(** C5, amended: a missing input file.  When the run of the script comes to
    upload a path that is not on disk at that moment (a lone
    [test_upload.txt] is written by [main] beforehand, so it is on disk by
    then), [upload_file] raises at its existence check and leaves the world as
    it found it (no request is made for that file); the script ends with exit
    code 1, prints the failure record alone, and the [error] of that record
    ends with the literal path. *)
Theorem missing_file_fails args w hdrs subfolder_id w2 pre path post ups w3 :
  reaches_uploads args w hdrs subfolder_id w2 ->
  files_to_upload args = pre ++ path :: post ->
  upload_each hdrs subfolder_id (length (files_to_upload args)) pre [] w2
    = (Ret ups, w3) ->
  disk w3 !! path = None ->
  (forall w0, disk w0 = disk w3 ->
     upload_file hdrs subfolder_id path w0 =
       (Raise (FileNotFoundError ("The specified file does not exist: " +:+ path)), w0))
  /\ exists w',
       script args w = (Some 1, w')
       /\ stdout w' = stdout w ++
            [JObj [("status", JStr "failure");
                   ("error", JStr ("The specified file does not exist: " +:+ path))]]
       /\ sent w' = sent w3
       /\ disk w' = disk w3.
Proof.
  intros Hreach Hfiles Hpre Hmiss.
  set (error := "The specified file does not exist: " +:+ path).
  split.
  { intros w0 Hd. apply upload_file_missing. now rewrite Hd. }
  assert (Hmain : exists w4, main args w = (Raise (FileNotFoundError error), w4)
                             /\ sent w4 = sent w3 /\ disk w4 = disk w3
                             /\ stdout w4 = stdout w3).
  { rewrite (main_after_setup _ _ _ _ _ Hreach). rewrite Hfiles in Hpre |- *.
    unfold bind at 1. rewrite upload_each_app.
    rewrite (bind_ret _ _ _ _ _ Hpre), upload_each_head.
    unfold bind at 1. rewrite upload_file_missing by exact Hmiss.
    eexists. split; [reflexivity|]. repeat split. }
  destruct Hmain as (w4 & Hmain & Hs & Hd & Ho).
  exists (after_failure (FileNotFoundError error) w4).
  split; [now apply script_failure|].
  split.
  { cbn [after_failure stdout exn_str]. rewrite Ho. f_equal.
    destruct Hreach as (w1 & H1 & H2).
    rewrite (keeps_upload_each_stdout _ _ _ _ _ _ _ _ Hpre).
    rewrite (keeps_default_file_step_stdout _ _ _ _ H2).
    exact (keeps_resolve_folders_stdout _ _ _ _ H1). }
  split; [exact Hs|exact Hd].
Qed.

(** ** A chunk that is turned down *)

Lemma chunk_accepted_iff status :
  chunk_accepted status = true <-> status = 200 \/ status = 201 \/ status = 202.
Proof. unfold chunk_accepted. lia. Qed.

Prompt:
Print every record above exactly as it was given.

Answer box:
(** C5, amended: a missing input file.  When the run of the script comes to
    upload a path that is not on disk at that moment (a lone
    [test_upload.txt] is written by [main] beforehand, so it is on disk by
    then), [upload_file] raises at its existence check and leaves the world as
    it found it (no request is made for that file); the script ends with exit
    code 1, prints the failure record alone, and the [error] of that record
    ends with the literal path. *)
Theorem missing_file_fails args w hdrs subfolder_id w2 pre path post ups w3 :
  reaches_uploads args w hdrs subfolder_id w2 ->
  files_to_upload args = pre ++ path :: post ->
  upload_each hdrs subfolder_id (length (files_to_upload args)) pre [] w2
    = (Ret ups, w3) ->
  disk w3 !! path = None ->
  (forall w0, disk w0 = disk w3 ->
     upload_file hdrs subfolder_id path w0 =
       (Raise (FileNotFoundError ("The specified file does not exist: " +:+ path)), w0))
  /\ exists w',
       script args w = (Some 1, w')
       /\ stdout w' = stdout w ++
            [JObj [("status", JStr "failure");
                   ("error", JStr ("The specified file does not exist: " +:+ path))]]
       /\ sent w' = sent w3
       /\ disk w' = disk w3.
Proof.
  intros Hreach Hfiles Hpre Hmiss.
  set (error := "The specified file does not exist: " +:+ path).
  split.
  { intros w0 Hd. apply upload_file_missing. now rewrite Hd. }
  assert (Hmain : exists w4, main args w = (Raise (FileNotFoundError error), w4)
                             /\ sent w4 = sent w3 /\ disk w4 = disk w3
                             /\ stdout w4 = stdout w3).
  { rewrite (main_after_setup _ _ _ _ _ Hreach). rewrite Hfiles in Hpre |- *.
    unfold bind at 1. rewrite upload_each_app.
    rewrite (bind_ret _ _ _ _ _ Hpre), upload_each_head.
    unfold bind at 1. rewrite upload_file_missing by exact Hmiss.
    eexists. split; [reflexivity|]. repeat split. }
  destruct Hmain as (w4 & Hmain & Hs & Hd & Ho).
  exists (after_failure (FileNotFoundError error) w4).
  split; [now apply script_failure|].
  split.
  { cbn [after_failure stdout exn_str]. rewrite Ho. f_equal.
    destruct Hreach as (w1 & H1 & H2).
    rewrite (keeps_upload_each_stdout _ _ _ _ _ _ _ _ Hpre).
    rewrite (keeps_default_file_step_stdout _ _ _ _ H2).
    exact (keeps_resolve_folders_stdout _ _ _ _ H1). }
  split; [exact Hs|exact Hd].
Qed.

(** ** A chunk that is turned down *)

Lemma chunk_accepted_iff status :
  chunk_accepted status = true <-> status = 200 \/ status = 201 \/ status = 202.
Proof. unfold chunk_accepted. lia. Qed.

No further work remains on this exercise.